(Saved data entries)
:::
(** * HashSet: a hash set of [int] keys kept in one shared [std::list]

    Shallow embedding of [hash.cpp].  The container keeps every key in one
    doubly linked list, [allKeys]; the bucket table [buckets] holds, per
    bucket, an iterator to the first list node of that bucket's run, or
    [allKeys.end()].

    List iterators stay valid while other nodes are inserted or erased, so
    a node is modelled with an identity of its own (its address), chosen
    fresh when the node is allocated; an iterator is such an identity, or
    the end of the list.  Operations whose behaviour C++ leaves undefined
    (an index out of range, an iterator to no node of the list, a remainder
    by zero) return [None]. *)

From Stdlib Require Import ZArith List Lia.
From Stdlib Require Import Floats.SpecFloat.
From stdpp Require Import base tactics option list numbers sorting.

Open Scope Z_scope.

(** ** Machine integers *)

(** [std::size_t]: 64 bits, unsigned, arithmetic modulo [2^64]. *)
Definition to_size_t (z : Z) : Z := z mod 2 ^ 64.

(** [int]: 32 bits, two's complement; conversion from a wider type wraps. *)
Definition to_int (z : Z) : Z := (z + 2 ^ 31) mod 2 ^ 32 - 2 ^ 31.

Definition is_int (k : Z) : Prop := - 2 ^ 31 <= k < 2 ^ 31.

Definition is_size_t (n : Z) : Prop := 0 <= n < 2 ^ 64.

(** ** [float]: IEEE 754 binary32 (24 bits of precision, [emax] 128) *)

Definition float_of (n : Z) : spec_float := binary_normalize 24 128 n 0 false.

Definition fdiv (x y : spec_float) : spec_float := SFdiv 24 128 x y.

(** [x > y] and [x <= y] on floats; both are false when an operand is NaN. *)
Definition fgt (x y : spec_float) : bool := SFltb y x.

Definition fle (x y : spec_float) : bool := SFleb x y.

(** ** The list and its iterators *)

Inductive Iterator : Type :=
| At (n : nat)
| End.

Global Instance Iterator_eq_dec : EqDecision Iterator.
Proof. solve_decision. Defined.

(** A list node: its identity and the key it holds. *)
Notation "'Node'" := (nat * Z)%type.

(** [allKeys.begin()] of a list, or of what is left of one. *)
Definition head_it (l : list Node) : Iterator :=
  match l with
  | [] => End
  | x :: _ => At x.1
  end.

(** The nodes from the one with identity [n] to the end of the list. *)
Fixpoint seek (n : nat) (l : list Node) : option (list Node) :=
  match l with
  | [] => None
  | x :: l' => if decide (x.1 = n) then Some l else seek n l'
  end.

(** What an iterator of list [l] still has in front of it; an iterator to
    no node of [l] is invalid. *)
Definition from (l : list Node) (it : Iterator) : option (list Node) :=
  match it with
  | End => Some []
  | At n => seek n l
  end.

(** [l.insert(pos, key)], the new node being [x]. *)
Fixpoint insert_before (pos : Iterator) (x : Node) (l : list Node)
  : option (list Node) :=
  match l with
  | [] => match pos with End => Some [x] | At _ => None end
  | y :: l' =>
      if decide (pos = At y.1) then Some (x :: l)
      else l'' ← insert_before pos x l'; Some (y :: l'')
  end.

(** [l.erase(it)] for an iterator to the node [n]. *)
Fixpoint erase_node (n : nat) (l : list Node) : list Node :=
  match l with
  | [] => []
  | y :: l' => if decide (y.1 = n) then l' else y :: erase_node n l'
  end.

(** [std::distance(first, last)] on list iterators: the number of
    increments that take [first] to [last]; [last] has to be reachable. *)
Fixpoint steps_to (last : Iterator) (rest : list Node) : option Z :=
  match rest with
  | [] => match last with End => Some 0 | At _ => None end
  | x :: rest' =>
      if decide (last = At x.1) then Some 0
      else n ← steps_to last rest'; Some (n + 1)
  end.

Definition distance (l : list Node) (first last : Iterator) : option Z :=
  rest ← from l first; steps_to last rest.

(** ** The container *)

Record HashSet : Type := mkHashSet {
  allKeys : list Node;
  buckets : list Iterator;
  countElements : Z;
  maxLFactor : spec_float;
  currentPrimeIndex : Z;
  (* identity of the next list node to be allocated *)
  nextNode : nat
}.

(** The keys in iteration order, [begin()] to [end()]. *)
Definition keys (s : HashSet) : list Z := (allKeys s).*2.

Definition begin (s : HashSet) : Iterator := head_it (allKeys s).

Definition size (s : HashSet) : Z := countElements s.

Definition empty (s : HashSet) : bool := bool_decide (countElements s = 0).

Definition bucketCount (s : HashSet) : Z := Z.of_nat (length (buckets s)).

(** The body of [HashSet::bucket] (hash.cpp:231-239), as a function of the
    bucket count:
<<
  int mod = key % static_cast<int>(bucketCount);
  if (mod < 0) mod += bucketCount;
  return static_cast<std::size_t>(mod);
>>
    [%] truncates towards zero ([Z.rem]); [mod += bucketCount] is computed
    in [std::size_t] and converted back to [int]. *)
Definition bucket_of (bucketCount key : Z) : option Z :=
  let d := to_int bucketCount in
  if decide (d = 0) then None
  else if decide (key = - 2 ^ 31 ∧ d = -1) then None
  else
    let m := Z.rem key d in
    let m := if decide (m < 0)
             then to_int (to_size_t (to_size_t m + bucketCount))
             else m in
    Some (to_size_t m).

Definition bucket (s : HashSet) (key : Z) : option Z :=
  bucket_of (bucketCount s) key.

(** [loadFactor] (hash.cpp:242-246); both operands of the division are
    converted to [float]. *)
Definition loadFactor (s : HashSet) : spec_float :=
  if decide (bucketCount s > 0)
  then fdiv (float_of (countElements s)) (float_of (bucketCount s))
  else S754_zero false.

Definition maxLoadFactor (s : HashSet) : spec_float := maxLFactor s.

(** The loop of [contains] (hash.cpp:103-116), on what the iterator has in
    front of it. *)
Fixpoint contains_loop (c b key : Z) (rest : list Node) : option bool :=
  match rest with
  | [] => Some false
  | x :: rest' =>
      b' ← bucket_of c x.2;
      if decide (b' = b)
      then if decide (x.2 = key) then Some true
           else contains_loop c b key rest'
      else Some false
  end.

Definition contains (s : HashSet) (key : Z) : option bool :=
  b ← bucket s key;
  enteredKey ← buckets s !! Z.to_nat b;
  rest ← from (allKeys s) enteredKey;
  contains_loop (bucketCount s) b key rest.

(** [find] (hash.cpp:120-131): the loop of [contains], with the iterator
    for an answer. *)
Fixpoint find_loop (c b key : Z) (rest : list Node) : option Iterator :=
  match rest with
  | [] => Some End
  | x :: rest' =>
      b' ← bucket_of c x.2;
      if decide (b' = b)
      then if decide (x.2 = key) then Some (At x.1)
           else find_loop c b key rest'
      else Some End
  end.

Definition find (s : HashSet) (key : Z) : option Iterator :=
  b ← bucket s key;
  findKey ← buckets s !! Z.to_nat b;
  rest ← from (allKeys s) findKey;
  find_loop (bucketCount s) b key rest.

(** [bucketSize] (hash.cpp:218-228): the length of the run a bucket's
    iterator starts. *)
Fixpoint run_length (c b : Z) (rest : list Node) : option Z :=
  match rest with
  | [] => Some 0
  | x :: rest' =>
      b' ← bucket_of c x.2;
      if decide (b' = b)
      then n ← run_length c b rest'; Some (to_size_t (n + 1))
      else Some 0
  end.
:::
• _Required work_: Go through the entries and copy each line holding the string "Prop".

• _Answer_:
Definition is_int (k : Z) : Prop := - 2 ^ 31 <= k < 2 ^ 31.
Definition is_size_t (n : Z) : Prop := 0 <= n < 2 ^ 64.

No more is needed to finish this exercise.